■ **INSTRUCTIONS FOR THE TASK**:
Each line of the listing below must be set down exactly.

= = = = =

Lemma regexIndexOf_token_end (pre token : jsstring) :
  Forall (λ x, atomSeparator x = false) token →
  regexIndexOf (pre ++ token) atomSeparator (length pre)
  = (length pre + length token)%nat.
Proof.
  intros Htoken. unfold regexIndexOf. rewrite drop_app_length.
  assert (Hfind : list_find (λ x, atomSeparator x = true) token = None).
  { apply list_find_None. eapply Forall_impl; [exact Htoken|].
    intros x Hx. simpl in Hx. by rewrite Hx. }
  rewrite Hfind. by rewrite length_app.
Qed.

Lemma substring_token (pre token rest : jsstring) :
  substring (length pre) (length pre + length token) (pre ++ token ++ rest)
  = token.
Proof.
  unfold substring. rewrite drop_app_length.
  replace (length pre + length token - length pre)%nat with (length token)
    by lia.
  by rewrite take_app_length.
Qed.

Lemma parseAtom_token (pre token rest : jsstring) (c : Z) :
  Forall (λ x, atomSeparator x = false) token → atomSeparator c = true →
  parseAtom parseFloat (pre ++ token ++ c :: rest) (length pre)
  = (atomValue parseFloat token, S (length pre + length token)).
Proof.
  intros Htoken Hc. unfold atomValue, parseAtom.
  rewrite regexIndexOf_token by done.
  pose proof (regexIndexOf_token_end [] token Htoken) as Hend.
  cbn [app length Nat.add] in Hend. rewrite Hend.
  rewrite substring_token.
  pose proof (substring_token [] token []) as Hsub.
  rewrite app_nil_r in Hsub. cbn [app length Nat.add] in Hsub.
  by rewrite Hsub.
Qed.

Lemma parseAtom_token_end (pre token : jsstring) :
  Forall (λ x, atomSeparator x = false) token →
  parseAtom parseFloat (pre ++ token) (length pre)
  = (atomValue parseFloat token, S (length pre + length token)).
Proof.
  intros Htoken. unfold atomValue, parseAtom.
  rewrite regexIndexOf_token_end by done.
  pose proof (regexIndexOf_token_end [] token Htoken) as Hend.
  cbn [app length Nat.add] in Hend. rewrite Hend.
  pose proof (substring_token pre token []) as Hsub.
  rewrite app_nil_r in Hsub. rewrite Hsub.
  pose proof (substring_token [] token []) as Hsub0.
  rewrite app_nil_r in Hsub0. cbn [app length Nat.add] in Hsub0.
  by rewrite Hsub0.
Qed.

Lemma namedConstant_no_string (token s : jsstring) :
  namedConstant token ≠ Some (VString s).
Proof.
  unfold namedConstant.
  repeat (case_bool_decide; [discriminate|]).
  destruct token as [|c [|c' [|c'' token]]]; try discriminate;
    repeat case_match; try discriminate;
    intros Hf; apply fmap_Some in Hf as (q & _ & Hq); discriminate Hq.
Qed.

= = = = =

■ **SOLUTION FOR THIS PROBLEM**:
Lemma regexIndexOf_token_end (pre token : jsstring) :
  Forall (λ x, atomSeparator x = false) token →
  regexIndexOf (pre ++ token) atomSeparator (length pre)
  = (length pre + length token)%nat.
Proof.
  intros Htoken. unfold regexIndexOf. rewrite drop_app_length.
  assert (Hfind : list_find (λ x, atomSeparator x = true) token = None).
  { apply list_find_None. eapply Forall_impl; [exact Htoken|].
    intros x Hx. simpl in Hx. by rewrite Hx. }
  rewrite Hfind. by rewrite length_app.
Qed.

Lemma substring_token (pre token rest : jsstring) :
  substring (length pre) (length pre + length token) (pre ++ token ++ rest)
  = token.
Proof.
  unfold substring. rewrite drop_app_length.
  replace (length pre + length token - length pre)%nat with (length token)
    by lia.
  by rewrite take_app_length.
Qed.

Lemma parseAtom_token (pre token rest : jsstring) (c : Z) :
  Forall (λ x, atomSeparator x = false) token → atomSeparator c = true →
  parseAtom parseFloat (pre ++ token ++ c :: rest) (length pre)
  = (atomValue parseFloat token, S (length pre + length token)).
Proof.
  intros Htoken Hc. unfold atomValue, parseAtom.
  rewrite regexIndexOf_token by done.
  pose proof (regexIndexOf_token_end [] token Htoken) as Hend.
  cbn [app length Nat.add] in Hend. rewrite Hend.
  rewrite substring_token.
  pose proof (substring_token [] token []) as Hsub.
  rewrite app_nil_r in Hsub. cbn [app length Nat.add] in Hsub.
  by rewrite Hsub.
Qed.

Lemma parseAtom_token_end (pre token : jsstring) :
  Forall (λ x, atomSeparator x = false) token →
  parseAtom parseFloat (pre ++ token) (length pre)
  = (atomValue parseFloat token, S (length pre + length token)).
Proof.
  intros Htoken. unfold atomValue, parseAtom.
  rewrite regexIndexOf_token_end by done.
  pose proof (regexIndexOf_token_end [] token Htoken) as Hend.
  cbn [app length Nat.add] in Hend. rewrite Hend.
  pose proof (substring_token pre token []) as Hsub.
  rewrite app_nil_r in Hsub. rewrite Hsub.
  pose proof (substring_token [] token []) as Hsub0.
  rewrite app_nil_r in Hsub0. cbn [app length Nat.add] in Hsub0.
  by rewrite Hsub0.
Qed.

Lemma namedConstant_no_string (token s : jsstring) :
  namedConstant token ≠ Some (VString s).
Proof.
  unfold namedConstant.
  repeat (case_bool_decide; [discriminate|]).
  destruct token as [|c [|c' [|c'' token]]]; try discriminate;
    repeat case_match; try discriminate;
    intros Hf; apply fmap_Some in Hf as (q & _ & Hq); discriminate Hq.
Qed.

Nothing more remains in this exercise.